Accepting the Symptoms of Aging

One good thing about getting older is that you begin to disregard all those things that used to irk you. It’s like putting them forever in Spam. About two years ago I wrote a piece called “Retreat of the Elders” which listed some of the symptoms of a growing solitude as we age:

a penchant for eating at home; fewer visits with friends; a preference for books over TV; souring on politics and current affairs; pique with the common culture; not suffering fools gladly; and so on.

Lately I’ve discovered a few more things that aging permits us to dispense with. It’s not so much a withdrawal from the common culture as it is preserving one’s own equanimity. Here are a few big ones.

    • Leaving your house for social/cultural affairs. Your old motivations to party or attend an event don’t pull you out anymore. Home is comfort and convenience; parties are typically boring; and you could fall down on the way to a concert.
    • Driving. God, I used to love cars. Now they are an occasional convenience, nothing more. See “Old People Driving” for a full report. “Oldsters are naturally jealous about keeping their driving privileges, and they can get very testy about it.”
    • Drinking and eating. One’s appetite for both declines with age. Booze no longer has the effect it once had, and going out to eat is expensive and often disappointing.
    • Arguing with idiots. Actor Keanu Reeves “gave an interview about growing older and said he protects his peace by refusing to argue with anyone about anything. He said, ‘2+2 is 5? You are correct. Have a nice day.’” As we age our tendency is to avoid all bullshit if possible. Your drama is not my drama.
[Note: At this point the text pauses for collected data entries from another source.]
(** * Ticketing system: the data-access layer of [ticketing_app.py]

    A shallow embedding of the class [TicketingSystem] and of the part of
    SQLite it drives.  The two tables are lists of records in rowid order,
    every method is a function in a state-and-exception monad over the
    database, and the clock read by [now_iso] is an argument of the methods
    that call it.

    Text is a [string] whose characters stand for code points below 256;
    NUL does not occur in it.  Values bound to statement parameters are the
    ones the fields of the [Ticket] dataclass admit: [str] or [None]. *)

From Stdlib Require Import ZArith String Ascii List Sorted Permutation Lia DecimalString.
From stdpp Require Import base option list sorting strings gmap.

Local Open Scope Z_scope.

(** ** SQLite: text, comparison, LIKE and ORDER BY *)

Module Sqlite.

(** A nullable TEXT value: [None] is NULL. *)
Definition text := option string.

(** BINARY collation, the default one of every column of the schema:
    [memcmp] on the characters, the shorter string first on a tie. *)
Definition compare_text (a b : string) : comparison := String.compare a b.

(** Three-valued logic of WHERE clauses: [None] is NULL. *)
Definition sql_or (a b : option bool) : option bool :=
  match a, b with
  | Some true, _ | _, Some true => Some true
  | Some false, Some false => Some false
  | _, _ => None
  end.

Definition sql_and (a b : option bool) : option bool :=
  match a, b with
  | Some false, _ | _, Some false => Some false
  | Some true, Some true => Some true
  | _, _ => None
  end.

(** [x = ?] with a TEXT parameter. *)
Definition sql_eq (x : text) (param : string) : option bool :=
  match x with
  | None => None
  | Some s => Some (bool_decide (s = param))
  end.

(** A row is kept by WHERE when the condition is true (not false, not NULL). *)
Definition is_true3 (v : option bool) : bool :=
  match v with Some true => true | _ => false end.

(** [sqlite3Tolower]: folds the 26 upper-case ASCII letters only. *)
Definition sqlite3Tolower (c : ascii) : ascii :=
  let n := N_of_ascii c in
  if ((65 <=? n) && (n <=? 90))%N then ascii_of_N (n + 32) else c.

Definition matchAll : ascii := "%"%char.
Definition matchOne : ascii := "_"%char.

(** The comparison of one pattern character [c] with one string character
    [c2] in [patternCompare], with [noCase] set as LIKE sets it. *)
Definition like_char (c c2 : ascii) : bool :=
  bool_decide (c = c2)
  || (bool_decide (sqlite3Tolower c = sqlite3Tolower c2)
      && (N_of_ascii c <? 128)%N && (N_of_ascii c2 <? 128)%N)
  || bool_decide (c = matchOne).

(** [patternCompare] for LIKE without ESCAPE: [%] matches any run of
    characters, [_] exactly one, any other character itself up to the case
    of ASCII letters. *)
Fixpoint patternCompare (zPattern : list ascii) : list ascii → bool :=
  match zPattern with
  | [] => λ zString, bool_decide (zString = [])
  | c :: zPattern' =>
      if bool_decide (c = matchAll) then
        fix skip (zString : list ascii) : bool :=
          patternCompare zPattern' zString
          || match zString with
             | [] => false
             | _ :: zString' => skip zString'
             end
      else
        λ zString,
          match zString with
          | [] => false
          | c2 :: zString' => like_char c c2 && patternCompare zPattern' zString'
          end
  end.

(** [x LIKE ?]: NULL when the left operand is NULL. *)
Definition sql_like (x : text) (pattern : string) : option bool :=
  match x with
  | None => None
  | Some s =>
      Some (patternCompare (list_ascii_of_string pattern) (list_ascii_of_string s))
  end.

(** Composition of ORDER BY terms: the first term that tells two rows apart
    decides. *)
Definition then_by (c1 c2 : comparison) : comparison :=
  match c1 with Eq => c2 | _ => c1 end.

(** A term followed by DESC. *)
Definition desc (c : comparison) : comparison := CompOpp c.

Section order_by.
Context {A : Type} (cmp : A → A → comparison).

Fixpoint place (x : A) (l : list A) : list A :=
    match l with
    | [] => [x]
    | y :: l' =>
        match cmp x y with
        | Gt => y :: place x l'
        | _ => x :: l
        end
    end.

  (** ORDER BY over the rows of a scan; rows that the terms do not tell
      apart stay in scan order. *)
Fixpoint order_by (l : list A) : list A :=
    match l with
    | [] => []
    | x :: l' => place x (order_by l')
    end.
End order_by.

(** A fresh rowid of an AUTOINCREMENT table: one more than the largest
    rowid the table has held, which is the largest one it holds since no
    statement of the program deletes a row or assigns an id. *)
Definition new_rowid (ids : list Z) : Z := 1 + foldr Z.max 0 ids.

End Sqlite.

Import Sqlite.

(** ** The schema created by [_init_db] *)

Definition STATUSES : list string := ["open"; "in_progress"; "closed"].
Definition PRIORITIES : list string := ["low"; "medium"; "high"; "urgent"].

(** The dataclass [Ticket]. *)
Module Ticket.
Record t := mk {
    id : option Z;
    title : string;
    description : string;
    status : string;
    priority : string;
    requester : option string;
    assignee : option string;
    tags : option string;
    created_at : option string;
    updated_at : option string
  }.
End Ticket.

(** A row of the table [tickets].  The columns declared NOT NULL hold a
    [string], the others a nullable [text]. *)
Module Row.
Record t := mk {
    id : Z;
    title : string;
    description : text;
    status : string;
    priority : string;
    requester : text;
    assignee : text;
    tags : text;
    created_at : string;
    updated_at : string
  }.
End Row.

(** A row of the SELECT of [list_tickets] and [search]: every column but
    [description], in the order of the SELECT list. *)
Module Summary.
Record t := mk {
    id : Z;
    title : string;
    status : string;
    priority : string;
    assignee : text;
    requester : text;
    tags : text;
    created_at : string;
    updated_at : string
  }.
End Summary.

(** A row of the table [comments]. *)
Module Comment.
Record t := mk {
    id : Z;
    ticket_id : Z;
    author : text;
    body : string;
    created_at : string
  }.
End Comment.

(** A row of the SELECT of [get_comments]. *)
Module CommentView.
Record t := mk {
    id : Z;
    author : text;
    body : string;
    created_at : string
  }.
End CommentView.

(** The columns of [tickets] that take a TEXT value.  These are the keys of
    the [updates] dictionary of [update_ticket]; the rowid alias [id] is not
    among them. *)
Inductive column :=
  | col_title | col_description | col_status | col_priority | col_requester
  | col_assignee | col_tags | col_created_at | col_updated_at.


(** [row[c]] *)
Definition column_value (c : column) (r : Row.t) : text :=
  match c with
  | col_title => Some (Row.title r)
  | col_description => Row.description r
  | col_status => Some (Row.status r)
  | col_priority => Some (Row.priority r)
  | col_requester => Row.requester r
  | col_assignee => Row.assignee r
  | col_tags => Row.tags r
  | col_created_at => Some (Row.created_at r)
  | col_updated_at => Some (Row.updated_at r)
  end.

(** The columns declared NOT NULL, in the order of the table. *)
Definition not_null_columns : list column :=
  [col_title; col_status; col_priority; col_created_at; col_updated_at].

(** The CHECK constraints, in the order of the table. *)
Definition check_constraints : list (column * list string) :=
  [(col_status, STATUSES); (col_priority, PRIORITIES)].
(** A closed [first] holds all that the derivations give. *)
Fixpoint seq_first (first : list (gset Z)) (symbols : list Z) (t : Z) : Prop :=
  match symbols with
  | [] => False
  | Y :: symbols =>
      if decide (Y ∈ Parsergen.terminals g) then t = Y
      else t ∈ first_of first Y ∨ (NIL ∈ first_of first Y ∧ seq_first first symbols t)
  end.

Definition seq_null (first : list (gset Z)) (symbols : list Z) : Prop :=
  Forall (λ Y, (Y ∉ Parsergen.terminals g) ∧ NIL ∈ first_of first Y) symbols.

Lemma seq_first_app first a b t :
  seq_first first (a ++ b) t ↔
  seq_first first a t ∨ (seq_null first a ∧ seq_first first b t).
Proof.
  unfold seq_null. induction a as [|Y a IH]; simpl.
  - split; [intros; right; by split|]. by intros [[]|[_ ?]].
  - rewrite Forall_cons. case_decide; [naive_solver|]. rewrite IH. naive_solver.
Qed.

Lemma seq_closed_first first N symbols t :
  seq_closed first N symbols → t ≠ NIL →
  seq_first first symbols t → t ∈ first_of first N.
Proof.
  intros Hclosed Ht. induction symbols as [|Y symbols IH]; simpl in *; [done|].
  case_decide; [by intros ->|]. destruct Hclosed as [Hsub Hnil].
  intros [?|[HY Hrest]]; [by apply Hsub|]. by apply (IH (Hnil HY)).
Qed.

Lemma seq_closed_null first N symbols :
  seq_closed first N symbols → seq_null first symbols → NIL ∈ first_of first N.
Proof.
  intros Hclosed. unfold seq_null. induction symbols as [|Y symbols IH]; simpl in *; [done|].
  rewrite Forall_cons. case_decide; [by intros [[? _] _]|].
  destruct Hclosed as [Hsub Hnil]. intros [[_ HY] Hrest]. by apply (IH (Hnil HY)).
Qed.

Lemma lhs_not_terminal r : r ∈ Parsergen.rules g → Parsergen.lhs r ∉ Parsergen.terminals g.
Proof. intros Hr Hin. by apply (Hdisjoint _ Hin), Hlhs. Qed.

Lemma derives_first first a b t :
  first_closed first → derives a b → t ≠ NIL →
  seq_first first b t → seq_first first a t.
Proof.
  intros Hclosed Hd Ht. induction Hd as [|a b c Hstep _ IH]; [done|].
  intros Hc. specialize (IH Hc). clear Hc. destruct Hstep as [u v r Hr].
  pose proof (lhs_not_terminal r Hr) as Hnt.
  pose proof (seq_closed_first first _ _ t (Hclosed r Hr) Ht) as Hfirst.
  pose proof (seq_closed_null first _ _ (Hclosed r Hr)) as Hnull.
  revert IH. rewrite !seq_first_app. simpl. rewrite decide_False by done.
  intros [?|[Hu [?|[Hrhs' Hv]]]]; [by left|right..]; (split; [done|]); auto.
Qed.

Lemma derives_null first a b :
  first_closed first → derives a b → seq_null first b → seq_null first a.
Proof.
  intros Hclosed Hd. induction Hd as [|a b c Hstep _ IH]; [done|].
  intros Hc. specialize (IH Hc). clear Hc. destruct Hstep as [u v r Hr].
  pose proof (lhs_not_terminal r Hr) as Hnt.
  pose proof (seq_closed_null first _ _ (Hclosed r Hr)) as Hnull.
  revert IH. unfold seq_null. rewrite !Forall_app, Forall_cons. naive_solver.
Qed.

Lemma compute_first_map_spec :
  ∃ first, Parsergen.compute_first_map NIL g = Some first ∧
    length first = n ∧
    ∀ N, N ∈ Parsergen.non_terminals g →
      (NIL ∈ first_of first N ↔ derives [N] []) ∧
      (∀ t, t ≠ NIL →
         (t ∈ first_of first N ↔ t ∈ Parsergen.terminals g ∧ ∃ α, derives [N] (t :: α))).
Proof.
  unfold Parsergen.compute_first_map.
  destruct (first_loop_spec (Parsergen.first_fuel NIL g) (replicate n ∅))
    as (first & Hrun & [Hlen Hsound] & Hclosed).
  { split; [by rewrite length_replicate|]. intros N t HN. unfold first_of.
    rewrite lookup_replicate_2 by lia. set_solver. }
  { unfold Parsergen.first_fuel. lia. }
  exists first. split; [done|]. split; [done|]. intros N HN.
  assert (N ∉ Parsergen.terminals g) as Hnt.
  { intros Hin. by apply (Hdisjoint _ Hin). }
  apply Hdense in HN. split.
  - split.
    + intros Hin. by apply (Hsound N NIL HN Hin).
    + intros Hd. pose proof (derives_null first [N] [] Hclosed Hd (Forall_nil_2 _)) as Hnull.
      by apply Forall_cons in Hnull as [[_ ?] _].
  - intros t Ht. split.
    + intros Hin. by apply (Hsound N t HN Hin).
    + intros (Hterm & α & Hd).
      assert (seq_first first (t :: α) t) as Hfirst by (simpl; by rewrite decide_True).
      apply (derives_first first [N] (t :: α) t Hclosed Hd Ht) in Hfirst.
      simpl in Hfirst. rewrite decide_False in Hfirst by done. by destruct Hfirst as [?|[_ []]].
Qed.
Definition read_signature (include_docstring : bool) (tok : token)
    (gen : list token) : result (list token * list token) :=
  match read_header 0 tok gen with
  | Err e => Err e
  | Ok (signature, gen1) =>
      if include_docstring then
        match gen1 with
        | [] => Err StreamExhausted
        | tok' :: gen2 =>
            match read_docstring tok' gen2 with
            | Err e => Err e
            | Ok (docstring, gen3) =>
                if existsb is_string_tok docstring
                then Ok (signature ++ docstring, gen3)
                else Ok (signature, gen3)
            end
        end
      else Ok (signature, gen1)
  end.

Definition read_function := read_signature.
Definition read_class := read_signature.

(** ** [find_definitions] *)

(** The generator's [for tok in gen] loop; [fuel] only bounds the recursion
    (each round consumes at least one token, see [find_definitions_eq]). *)
Fixpoint find_defs_fuel (fuel : nat) (include_docstring : bool)
    (gen : list token) : lazy_seq (list token) :=
  match fuel with
  | O => LNil
  | S fuel' =>
      match gen with
      | [] => LNil
      | tok :: gen' =>
          if is_name_str "def" tok then
            match read_function include_docstring tok gen' with
            | Err e => LErr e
            | Ok (d, rest) => LCons d (find_defs_fuel fuel' include_docstring rest)
            end
          else if is_name_str "class" tok then
            match read_class include_docstring tok gen' with
            | Err e => LErr e
            | Ok (d, rest) => LCons d (find_defs_fuel fuel' include_docstring rest)
            end
          else find_defs_fuel fuel' include_docstring gen'
      end
  end.
(** * PeakRDL-ipxact: the IP-XACT exporter

    A shallow embedding of [src/peakrdl/ipxact/exporter.py] and the proofs
    of its specified behaviour.

    The exporter walks a compiled SystemRDL node tree and builds an XML
    document with [xml.dom.minidom].  The DOM is a mutable object graph:
    [add_addressBlock] appends an empty [width] element, renders the whole
    subtree, and only then appends the text of the width.  The embedding
    therefore keeps the DOM as a heap of nodes addressed by their creation
    index, and the exporter methods as computations over that heap in a
    state-and-exception monad. *)

From Stdlib Require Import ZArith HexadecimalString HexadecimalPos HexadecimalZ.
From stdpp Require Import base option list strings numbers pretty.

Set Warnings "-register-all".

Local Open Scope string_scope.
Local Open Scope list_scope.
Local Open Scope Z_scope.

(** ** Python values that reach the exporter through keyword arguments *)

Inductive pyval :=
| PNone
| PStr (s : string)
| PInt (z : Z).

Coercion PStr : string >-> pyval.

#[global] Instance pyval_eq_dec : EqDecision pyval.
Proof. solve_decision. Defined.

(** Truth value of a Python object, as used by [a or b]. *)
Definition truthy (v : pyval) : bool :=
  match v with
  | PNone => false
  | PStr s => negb (String.eqb s "")
  | PInt z => negb (z =? 0)
  end.

Definition py_or (a b : pyval) : pyval := if truthy a then a else b.

(** [isinstance(v, str)] *)
Definition is_str (v : pyval) : bool :=
  match v with PStr _ => true | _ => false end.

(** Keyword arguments: a dict keeps insertion order and has unique keys. *)
Definition kwargs := list (string * pyval).

Definition kw_get (k : string) (kw : kwargs) : option pyval :=
  snd <$> List.find (λ p, String.eqb (fst p) k) kw.

Definition kw_del (k : string) (kw : kwargs) : kwargs :=
  List.filter (λ p, negb (String.eqb (fst p) k)) kw.

(** [kwargs.pop(k, default)] *)
Definition pop (k : string) (default : pyval) (kw : kwargs) : pyval * kwargs :=
  match kw_get k kw with
  | Some v => (v, kw_del k kw)
  | None => (default, kw)
  end.

(** ** Number formatting: ["%d" % v] and ["%x" % v] *)

Definition fmt_d (v : Z) : string := pretty v.

Definition fmt_x (v : Z) : string :=
  HexadecimalString.NilZero.string_of_int (Z.to_hex_int v).

(** ** The SystemRDL node tree (the input collaborator)

    [systemrdl.node] is a dependency of the exporter; only the attributes
    the exporter reads are kept.  Every node has an instance name and the
    [name], [desc] and [ispresent] properties; addressable nodes add the
    address attributes; registers, memories and fields add their own. *)

Inductive AccessType := na | rw | r | w | rw1 | w1.
Inductive OnReadType := rclr | rset | ruser.
Inductive OnWriteType := woset | woclr | wot | wzs | wzc | wzt | wclr | wset | wuser.

Record Common := {
  inst_name : string;
  get_path : string;
  prop_name : option string;      (* get_property("name", default=None) *)
  prop_desc : option string;      (* get_property("desc") *)
  prop_ispresent : bool;          (* get_property("ispresent") *)
}.

(** [is_array], [array_dimensions] and [array_stride] travel together:
    the last two are [None] exactly when the node is not an array. *)
Record ArrayInfo := {
  array_dimensions : list Z;
  array_stride : Z;
}.

Record Addressable := {
  raw_address_offset : Z;
  absolute_address : Z;
  size : Z;
  array : option ArrayInfo;
}.

Record EnumValue := {
  ev_name : string;
  rdl_name : option string;
  rdl_desc : option string;
  ev_value : Z;
}.

Record FieldInfo := {
  low : Z;
  lsb : Z;
  width : Z;
  is_volatile : bool;
  prop_reset : option Z;              (* get_property("reset"), a number or None;
                                         a reset that refers to a signal or to
                                         a field is outside this model *)
  prop_sw : AccessType;               (* get_property("sw") *)
  prop_encode : option (list EnumValue);
  prop_onwrite : option OnWriteType;
  prop_onread : option OnReadType;
  prop_donttest : bool;
}.

Inductive NodeKind :=
| RootNode
| AddrmapNode (a : Addressable) (bridge : bool)
| RegfileNode (a : Addressable)
| MemNode (a : Addressable) (memwidth : Z) (sw : AccessType)
| RegNode (a : Addressable) (regwidth : Z)
| FieldNode (f : FieldInfo)
| SignalNode.

Inductive Node := mkNode {
  kind : NodeKind;
  common : Common;
  children : list Node;      (* children(skip_not_present=False) *)
}.

(** [type(node).__name__] *)
Definition type_name (n : Node) : string :=
  match kind n with
  | RootNode => "RootNode"
  | AddrmapNode _ _ => "AddrmapNode"
  | RegfileNode _ => "RegfileNode"
  | MemNode _ _ _ => "MemNode"
  | RegNode _ _ => "RegNode"
  | FieldNode _ => "FieldNode"
  | SignalNode => "SignalNode"
  end.

(** [isinstance] tests used by the exporter. *)
Definition is_RootNode (n : Node) : bool :=
  match kind n with RootNode => true | _ => false end.
Definition is_AddrmapNode (n : Node) : bool :=
  match kind n with AddrmapNode _ _ => true | _ => false end.
Definition is_MemNode (n : Node) : bool :=
  match kind n with MemNode _ _ _ => true | _ => false end.
Definition is_RegfileNode (n : Node) : bool :=
  match kind n with RegfileNode _ => true | _ => false end.
Definition is_RegNode (n : Node) : bool :=
  match kind n with RegNode _ _ => true | _ => false end.

(** The address attributes, present on [AddressableNode] subclasses only. *)
Definition addressable (n : Node) : option Addressable :=
  match kind n with
  | AddrmapNode a _ | RegfileNode a | MemNode a _ _ | RegNode a _ => Some a
  | _ => None
  end.

Definition is_AddressableNode (n : Node) : bool :=
  bool_decide (is_Some (addressable n)).

Definition is_array (a : Addressable) : bool :=
  bool_decide (is_Some (array a)).

(** [RegNode.fields(skip_not_present=False)]: the field children. *)
Definition fields (n : Node) : list (Common * FieldInfo) :=
  omap (λ c, match kind c with
             | FieldNode f => Some (common c, f)
             | _ => None
             end) (children n).

(** [RootNode.top]: the first addrmap child of the root. *)
Definition top (n : Node) : option Node :=
  List.find is_AddrmapNode (children n).

(** ** The XML DOM heap

    A node is identified by the index at which it was created.  [Document]
    and [Element] nodes hold the indices of their children in order. *)

Inductive DomNode :=
| Document (childNodes : list nat)
| Element (tagName : string) (attributes : list (string * string))
          (childNodes : list nat)
| Text (data : string)
| Comment (data : string).
(** * Adafruit_SSD1331: command traces of the SSD1331 OLED driver

    A shallow embedding of [Adafruit_SSD1331.cpp].  Every driver method is a
    function from the device state and the call's arguments to the trace of
    transport events the method performs, in program order.  The machine
    integers of the source are integers of [Z] with the narrowing conversions
    written out where the source performs them:

    - [int16_t] variables hold values wrapped by [to_int16];
    - [uint8_t] arguments of [spiWrite] are wrapped by [to_uint8];
    - [int] is the 32-bit [int] of the ARM and ESP targets of the library.
      Sums and differences of 16-bit values cannot leave that range and are
      written as plain [Z] operations; the one product, [w * h], goes
      through [to_int32];
    - the parameter of [delayMicroseconds] is an [unsigned int], so the
      [int] the driver computes is converted by [to_uint32] at the call. *)

From Stdlib Require Import ZArith List Bool Lia.
Import ListNotations.
Local Open Scope Z_scope.

(** ** Machine integers *)

Module Int.

Definition to_int16 (v : Z) : Z := (v + 32768) mod 65536 - 32768.
Definition to_int32 (v : Z) : Z := (v + 2147483648) mod 4294967296 - 2147483648.
Definition to_uint8 (v : Z) : Z := v mod 256.
Definition to_uint32 (v : Z) : Z := v mod 4294967296.

Definition is_int16 (v : Z) : Prop := -32768 <= v <= 32767.
Definition is_uint16 (v : Z) : Prop := 0 <= v <= 65535.

End Int.
Import Int.

(** ** The wire *)

(** Modelled from the spec: the header [Adafruit_SSD1331.h], which gives the
    [SSD1331_CMD_*] macros their numeric values, is not among the sources.
    The opcodes the methods below send are kept as the macro names
    themselves; the spec's list of "fixed one-byte opcodes" names the same
    commands. *)
Inductive opcode : Set :=
| SSD1331_CMD_DRAWLINE
| SSD1331_CMD_DRAWRECT
| SSD1331_CMD_COPY
| SSD1331_CMD_CLEAR
| SSD1331_CMD_FILL
| SSD1331_CMD_SETCOLUMN
| SSD1331_CMD_SETROW
| SSD1331_CMD_SETREMAP
| SSD1331_CMD_NORMALDISPLAY
| SSD1331_CMD_INVERTDISPLAY
| SSD1331_CMD_DISPLAYOFF
| SSD1331_CMD_DISPLAYON.

(** What a call hands to the transport as one byte: a named opcode or a
    computed value, already narrowed to [uint8_t]. *)
Inductive operand : Set :=
| Op (c : opcode)
| Byte (b : Z).

(** The services of the transport ([Adafruit_SPITFT]) and of the Arduino
    core that the driver calls; a trace is the list of calls made.
    [delayMicroseconds] carries the value its [unsigned int] parameter
    receives. *)
Inductive event : Set :=
| SPI_DC_LOW
| SPI_DC_HIGH
| spiWrite (b : operand)
| sendCommand (b : operand)
| startWrite
| endWrite
| delayMicroseconds (us : Z).

Definition trace := list event.

(** The operands written with [spiWrite], in order. *)
Fixpoint written (t : trace) : list operand :=
  match t with
  | [] => []
  | spiWrite b :: t' => b :: written t'
  | _ :: t' => written t'
  end.

(** The arguments of the [delayMicroseconds] calls, in order. *)
Fixpoint delays (t : trace) : list Z :=
  match t with
  | [] => []
  | delayMicroseconds us :: t' => us :: delays t'
  | _ :: t' => delays t'
  end.

(** ** Device state *)

(** The members of the graphics base class the driver reads and writes:
    the two fixed physical dimensions [WIDTH] and [HEIGHT], and the
    rotation-dependent [_width], [_height] and [rotation]. *)
Record Adafruit_SSD1331 : Set := mkDriver {
  WIDTH : Z;
  HEIGHT : Z;
  _width : Z;
  _height : Z;
  rotation : Z
}.

(** [bool swap = rotation & 0x01;] *)
Definition swap (d : Adafruit_SSD1331) : bool :=
  negb (Z.land (rotation d) 1 =? 0).

(** ** Command encoder *)

Definition spiWriteXY (d : Adafruit_SSD1331) (x y : Z) : trace :=
  [spiWrite (Byte (to_uint8 (if swap d then y else x)));
   spiWrite (Byte (to_uint8 (if swap d then x else y)))].

(** The parameter is an [int16_t]; callers convert their [uint16_t] colour. *)
Definition spiWriteColor (color : Z) : trace :=
  [spiWrite (Byte (to_uint8 (Z.land (Z.shiftr color 10) 0x3E)));
   spiWrite (Byte (to_uint8 (Z.land (Z.shiftr color 5) 0x3F)));
   spiWrite (Byte (to_uint8 (Z.land (Z.shiftl color 1) 0x3E)))].

(** ** Addressing window and mode toggles *)

Definition setAddrWindow (d : Adafruit_SSD1331) (x y w h : Z) : trace :=
  [SPI_DC_LOW;
   spiWrite (Op (if swap d then SSD1331_CMD_SETROW else SSD1331_CMD_SETCOLUMN));
   spiWrite (Byte (to_uint8 x));
   spiWrite (Byte (to_uint8 (x + w - 1)));
   spiWrite (Op (if swap d then SSD1331_CMD_SETCOLUMN else SSD1331_CMD_SETROW));
   spiWrite (Byte (to_uint8 y));
   spiWrite (Byte (to_uint8 (y + h - 1)));
   SPI_DC_HIGH].

Definition enableDisplay (enable : bool) : trace :=
  [sendCommand (Op (if enable then SSD1331_CMD_DISPLAYON
                    else SSD1331_CMD_DISPLAYOFF))].

Definition invertDisplay (i : bool) : trace :=
  [sendCommand (Op (if i then SSD1331_CMD_INVERTDISPLAY
                    else SSD1331_CMD_NORMALDISPLAY))].

(** ** Rotation *)

Section ColorOrder.

(** The build-time switch [SSD1331_COLORORDER_RGB]. *)
Variable SSD1331_COLORORDER_RGB : bool.

Definition SETREMAP_COLOR_BITS : Z :=
  if SSD1331_COLORORDER_RGB then 0x60 (* 0b01100000 *) else 0x64 (* 0b01100100 *).

Definition SETREMAP_ROTATION_0_BITS : Z := 0x12. (* 0b00010010 *)
Definition SETREMAP_ROTATION_1_BITS : Z := 0x03. (* 0b00000011 *)
Definition SETREMAP_ROTATION_2_BITS : Z := 0x00. (* 0b00000000 *)
Definition SETREMAP_ROTATION_3_BITS : Z := 0x11. (* 0b00010001 *)

Definition setRotation (d : Adafruit_SSD1331) (r : Z)
  : Adafruit_SSD1331 * trace :=
  let rotation' := Z.land r 0x03 in
  let '(w', h') :=
    if negb (Z.land rotation' 1 =? 0)
    then (HEIGHT d, WIDTH d)
    else (WIDTH d, HEIGHT d) in
  let remap_bits := SETREMAP_COLOR_BITS in
  let remap_bits :=
    match rotation' with
    | 0 => Z.lor remap_bits SETREMAP_ROTATION_0_BITS
    | 1 => Z.lor remap_bits SETREMAP_ROTATION_1_BITS
    | 2 => Z.lor remap_bits SETREMAP_ROTATION_2_BITS
    | 3 => Z.lor remap_bits SETREMAP_ROTATION_3_BITS
    | _ => remap_bits
    end in
  (mkDriver (WIDTH d) (HEIGHT d) w' h' rotation',
   [sendCommand (Op SSD1331_CMD_SETREMAP);
    sendCommand (Byte (to_uint8 remap_bits))]).

(** A run of [setRotation] calls: the final state and the whole trace. *)
Fixpoint setRotations (d : Adafruit_SSD1331) (rs : list Z)
  : Adafruit_SSD1331 * trace :=
  match rs with
  | [] => (d, [])
  | r :: rs' =>
      let '(d', t) := setRotation d r in
      let '(d'', t') := setRotations d' rs' in
      (d'', t ++ t')
  end.

End ColorOrder.

(** ** Lines *)

Definition writeLine (d : Adafruit_SSD1331) (x0 y0 x1 y1 color : Z) : trace :=
  if (x0 <? 0) || (x0 >=? _width d) ||
     (x1 <? 0) || (x1 >=? _width d) ||
     (y0 <? 0) || (y0 >=? _height d) ||
     (y1 <? 0) || (y1 >=? _height d)
  then []
  else
    [SPI_DC_LOW; spiWrite (Op SSD1331_CMD_DRAWLINE)]
      ++ spiWriteXY d x0 y0
      ++ spiWriteXY d x1 y1
      ++ spiWriteColor (to_int16 color)
      ++ [SPI_DC_HIGH].

Definition writeFastVLine (d : Adafruit_SSD1331) (x y h color : Z) : trace :=
  writeLine d x y x (to_int16 (y + h)) color.

Definition writeFastHLine (d : Adafruit_SSD1331) (x y w color : Z) : trace :=
  writeLine d x y (to_int16 (x + w)) y color.

Definition drawFastVLine (d : Adafruit_SSD1331) (x y h color : Z) : trace :=
  [startWrite] ++ writeFastVLine d x y h color ++ [endWrite].

Definition drawFastHLine (d : Adafruit_SSD1331) (x y w color : Z) : trace :=
  [startWrite] ++ writeFastHLine d x y w color ++ [endWrite].

Definition drawLine (d : Adafruit_SSD1331) (x0 y0 x1 y1 color : Z) : trace :=
  [startWrite] ++ writeLine d x0 y0 x1 y1 color ++ [endWrite].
Now, the real test is to avoid being caught up emotionally with all the current Trump melodrama. The media constantly assaults us with the gravity of what’s at stake, the indictments, their historical relevance, the intransigence of MAGA, the folly of T’s clownish advisors—none of which we can do anything about.

Trump fatigue affects everybody, right and left. We’re stuck watching the same bad B-movie over and over with no end in sight. Or, pick your metaphor, you’re slogging through the desert with no water, cast adrift at sea, feasting on the sugar high of anger, etc.

We’re all confounded by Trump. But we don’t have to let him take over our lives. Older people have the luxury of memories, not just to escape the present chaos but to give us context for what we’re now living through. Better to be old these days than young.

Major Trump Fatigue

4 Funny Feelings About 2020

 The Tedium of Trump

 is it immoral if you feel schadenfreude about trump’s covid-19?

Many are thoroughly exhausted with the Trump show. That is one factor that could cause him to lose the election. Yet I don’t hear people in the commentariat talking much about this. One who does is Tim Alberta of Politico:

It’s impossible to quantify how tired Americans are of this presidency. But it’s a constant theme in the conversations I have with voters, including die-hard Trump supporters. They feel trapped inside a reality TV show and are powerless to change the channel.

With all the high drama of the past few days, many of us are totally sick of the presidential spectacle. Voters, says Alberta, “weary of their social media feeds and kitchen table conversations being dominated by Trump, may resent that he turned a sympathetic situation into yet another showcase of administrative incompetence and self-celebrating bravado.”

More than “may resent,” some of us emphatically resent it. This pig of a man sucks all the air out of the room and displaces it with viral particles. He joyrides in front of Walter Reed, fraudulently downplays the virus, insults the dead (“Don’t be afraid of Covid.”), and preens maskless on the White House balcony. How much more of this show can one take?

At the same time he is like a flat character in a bad novel. So suggests Quinta Jurecic in The Atlantic: “Trump isn’t boring in the way a dull, empty afternoon is boring. Trump is boring in the way that the seventh season of a reality-television show is boring: A lot is happening, but there’s nothing [new] to say about it.” We are tired of him playing the role of tinpot dictator.

So when Trump caught the virus, instead of invoking thoughts and prayers, many wished him ill. I did too, not that he should die (which would make him a martyr to his people) but that he should get good and sick. Some wished he would die. Some celebrated with abandon. It was a perfect, understandable instance of what the Germans called schadenfreude, taking pleasure in another person’s bad luck or misfortune.

Schadenfreude has a long history and diverse interpretations. My reaction to Trump’s affliction was simply that he got his just deserts. Justice was served. Yet my satisfaction was thwarted as he then tried to turn things to his own twisted purposes by exploiting and politicizing the virus. “I wake up some mornings feeling we are in the grips of a madman,” said David Gergen.

I finally came to realize that there was no way ever to bring him to justice. Contending with Trump is a zero sum game. The game will not even end with his election defeat, which he promises to protest. Trump will continue to intrude on our lives until he makes his final exit.